### What to work on
Please return the lines of the data that contain "concat".

┏━━

Lemma chunks_count fuel budget : forall l, (0 < budget)%nat -> (length l <= fuel)%nat -> length (chunks fuel budget l) = div_ceil (length l) budget.
Proof.
  induction fuel as [|fuel IH]; intros l Hb Hf; unfold div_ceil in *.
  { destruct l; [|cbn in Hf; lia]. cbn. symmetry. apply Nat.div_small. lia. }
  destruct l as [|b l]; [cbn; symmetry; apply Nat.div_small; lia|]. cbn [chunks length]. rewrite IH by (rewrite ?length_drop; cbn [length] in *; lia).
  rewrite length_drop. cbn [length]. destruct (decide (S (length l) <= budget)%nat).
  - replace (S (length l) - budget)%nat with 0%nat by lia. rewrite (Nat.div_small (0 + budget - 1)) by lia.
    replace (S (length l) + budget - 1)%nat with (length l + 1 * budget)%nat by lia.
    rewrite Nat.div_add, Nat.div_small by lia. lia.
  - replace (S (length l) + budget - 1)%nat with (S (length l) - budget + budget - 1 + 1 * budget)%nat by lia. rewrite Nat.div_add by lia. lia.
Qed.

(** The messages of a payload in pieces. *)
Definition message_of (session packet : Z) (address : bytes) (pieces : list bytes) (i : nat) : UdpMessage :=
  mkUdpMessage session packet (Z.of_nat i) (Z.of_nat (length pieces)) address (nth i pieces []).

Lemma fragment_pieces session packet address payload frame datagrams :
  fragment session packet address payload frame = Some datagrams -> payload <> [] ->
  exists pieces, concat pieces = payload /\ (1 <= length pieces <= 255)%nat /\
    Forall (fun c => c <> [] /\ (header_len address + length c <= frame)%nat) pieces /\
    datagrams = (fun i => UdpMessage_write (message_of session packet address pieces i) []) <$> seq 0 (length pieces).
Proof.
  unfold fragment. intros Hf Hp. destruct (_ <? _)%nat eqn:E1; [done|]. reflect.
  set (budget := (frame - header_len address)%nat) in *. destruct (budget =? 0)%nat eqn:E2; [done|]. reflect.
  destruct (255 <? _)%nat eqn:E3; [done|]. reflect.
  assert (length payload =? 0 = false)%nat as Hl by (by destruct payload). rewrite Hl, app_nil_r in Hf.
  set (pieces := chunks (length payload) budget payload) in *.
  assert (length pieces = div_ceil (length payload) budget) as Hcount by (apply chunks_count; lia).
  assert (concat pieces = payload) as Hcat by (apply chunks_concat; lia).
  assert (1 <= length pieces)%nat by (destruct pieces; [by rewrite <- Hcat in Hp|cbn; lia]).
  exists pieces. split_and!; [done|lia|lia| |].
  - eapply Forall_impl; [by apply chunks_sizes; lia|]. cbv beta. intros c [? ?]. split; [done|unfold budget in *; lia].
  - injection Hf as <-. replace (div_ceil (length payload) budget `max` 1)%nat with (length pieces) by lia.
    apply list_eq. intros i. rewrite list_lookup_imap, list_lookup_fmap. destruct (decide (i < length pieces)%nat) as [Hi|Hi].
    + rewrite lookup_seq_lt by done. destruct (pieces !! i) as [c|] eqn:Ec; [|apply lookup_ge_None in Ec; lia]. cbn [fmap option_fmap option_map].
      unfold message_of. rewrite (nth_lookup_Some _ _ _ _ Ec). replace (wrap 8 (Z.of_nat i)) with (Z.of_nat i); [done|].
      symmetry. apply Z.mod_small. lia.
    + rewrite !lookup_ge_None_2 by (rewrite ?length_seq; lia). done.
Qed.
End MessageTheory.

(** * Reassembly *)

(** What is held when the pieces in [got] have arrived. *)
Definition held_of (pieces : list bytes) (got : list nat) : list (option bytes) :=
  imap (fun i c => if bool_decide (i ∈ got) then Some c else None) pieces.

Lemma held_of_insert pieces got i :
  (i < length pieces)%nat -> <[i := Some (nth i pieces [])]> (held_of pieces got) = held_of pieces (i :: got).
Proof.
  intros Hi. apply list_eq. intros j. unfold held_of. rewrite list_lookup_imap. destruct (decide (j = i)) as [->|Hne].
  - rewrite list_lookup_insert_eq by (by rewrite length_imap). destruct (pieces !! i) as [c|] eqn:Ec; [|apply lookup_ge_None in Ec; lia].
    cbn. rewrite bool_decide_true by (by left). by rewrite (nth_lookup_Some _ _ _ _ Ec).
  - rewrite list_lookup_insert_ne, list_lookup_imap by done. destruct (pieces !! j); [|done]. cbn. do 2 f_equal.
    rewrite (bool_decide_ext (j ∈ i :: got) (j ∈ got)); [done|]. rewrite elem_of_cons. naive_solver.
Qed.
(* ===== verification/Csp.v ===== *)
(** Content-Security-Policy of [src/intercept/rewrite.rs]: whether an inline stylesheet is
    permitted, the policy widened by its hash, and the headers of a response.

    The specification reads a policy as CSP Level 3 does: a list of directives of which
    the first of a name counts, and the directive that governs a style element. *)

From S2P Require Import Prelude IpText Text.
Open Scope Z_scope.

(** [Option::or_else]. *)
Definition or_else {A : Type} (a b : option A) : option A := match a with Some _ => a | None => b end.

(** * One policy *)

Inductive InlineStyle := Granted | Widened (policy : bytes) | Refused.

Definition STYLE_DIRECTIVES : list bytes := [text_of "style-src-elem"; text_of "style-src"].
Definition FALLBACK_DIRECTIVE : bytes := text_of "default-src".

Definition SEMICOLON : Z := 59.

Definition directives_of (policy : bytes) : list bytes :=
  filter (fun directive => directive <> []) (trim <$> split_char SEMICOLON policy).

Definition named (name directive : bytes) : bool :=
  match split_whitespace directive with
  | token :: _ => eq_ignore_ascii_case token name
  | [] => false
  end.

Fixpoint position (directives : list bytes) (name : bytes) : option nat :=
  match directives with
  | [] => None
  | directive :: directives => if named name directive then Some 0%nat else S <$> position directives name
  end.

(** [trim_start_matches] of the quote. *)
Fixpoint trim_quotes (source : bytes) : bytes :=
  match source with
  | b :: rest => if b =? 39 then trim_quotes rest else source
  | [] => []
  end.

(** [str::is_char_boundary]; slicing a string elsewhere panics. *)
Definition is_char_boundary (bs : bytes) (n : nat) : bool :=
  match bs !! n with
  | Some b => negb ((128 <=? b) && (b <? 192))
  | None => (n =? length bs)%nat
  end.

Definition BOUND_PREFIXES : list bytes := [text_of "nonce-"; text_of "sha256-"; text_of "sha384-"; text_of "sha512-"].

┗━━

### Response box
  exists pieces, concat pieces = payload /\ (1 <= length pieces <= 255)%nat /\
  assert (concat pieces = payload) as Hcat by (apply chunks_concat; lia).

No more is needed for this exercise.